### Task brief
Every line in the following data that has "four" counts toward the total; state that total alone.

### Exercise material
################

(** * A chain calculator: the evaluation engine of [script.js]

    The engine is the four variables [currentInput], [accumulator],
    [pendingOp] and [lastPressedEquals] of [script.js] together with the
    functions that mutate them.  The embedding passes the four variables
    around as a record; the text written to [displayEl.textContent] is the
    second component of the result of [updateDisplay].

    Numbers are IEEE 754 binary64 values ([spec_float] at precision 53), and
    the host functions the script calls on them ([Number], [String],
    [toPrecision], [toExponential], [parseFloat], [Number.isFinite]) are
    written out after ECMA-262 in module [JS]. *)

From Stdlib Require Import ZArith Bool List String Ascii Lia PeanoNat.
From Stdlib Require Import Floats.SpecFloat.
Import ListNotations.

Local Open Scope string_scope.

(** ** Strings as the script uses them *)

Module Str.

(** [s.includes(c)] for a one-character needle. *)
Fixpoint includes (s : string) (c : ascii) : bool :=
  match s with
  | EmptyString => false
  | String a r => if Ascii.eqb a c then true else includes r c
  end.

(** [s.replace(c, '')]: only the first occurrence goes. *)
Fixpoint remove_first (s : string) (c : ascii) : string :=
  match s with
  | EmptyString => EmptyString
  | String a r => if Ascii.eqb a c then r else String a (remove_first r c)
  end.

(** [s.startsWith(c)]. *)
Definition startsWith (s : string) (c : ascii) : bool :=
  match s with
  | String a _ => Ascii.eqb a c
  | EmptyString => false
  end.

(** [s.slice(1)]. *)
Definition slice1 (s : string) : string :=
  match s with
  | String _ r => r
  | EmptyString => EmptyString
  end.

(** [s.slice(0, -1)]. *)
Fixpoint slice_init (s : string) : string :=
  match s with
  | EmptyString => EmptyString
  | String _ EmptyString => EmptyString
  | String a r => String a (slice_init r)
  end.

################

### Solution for this task
2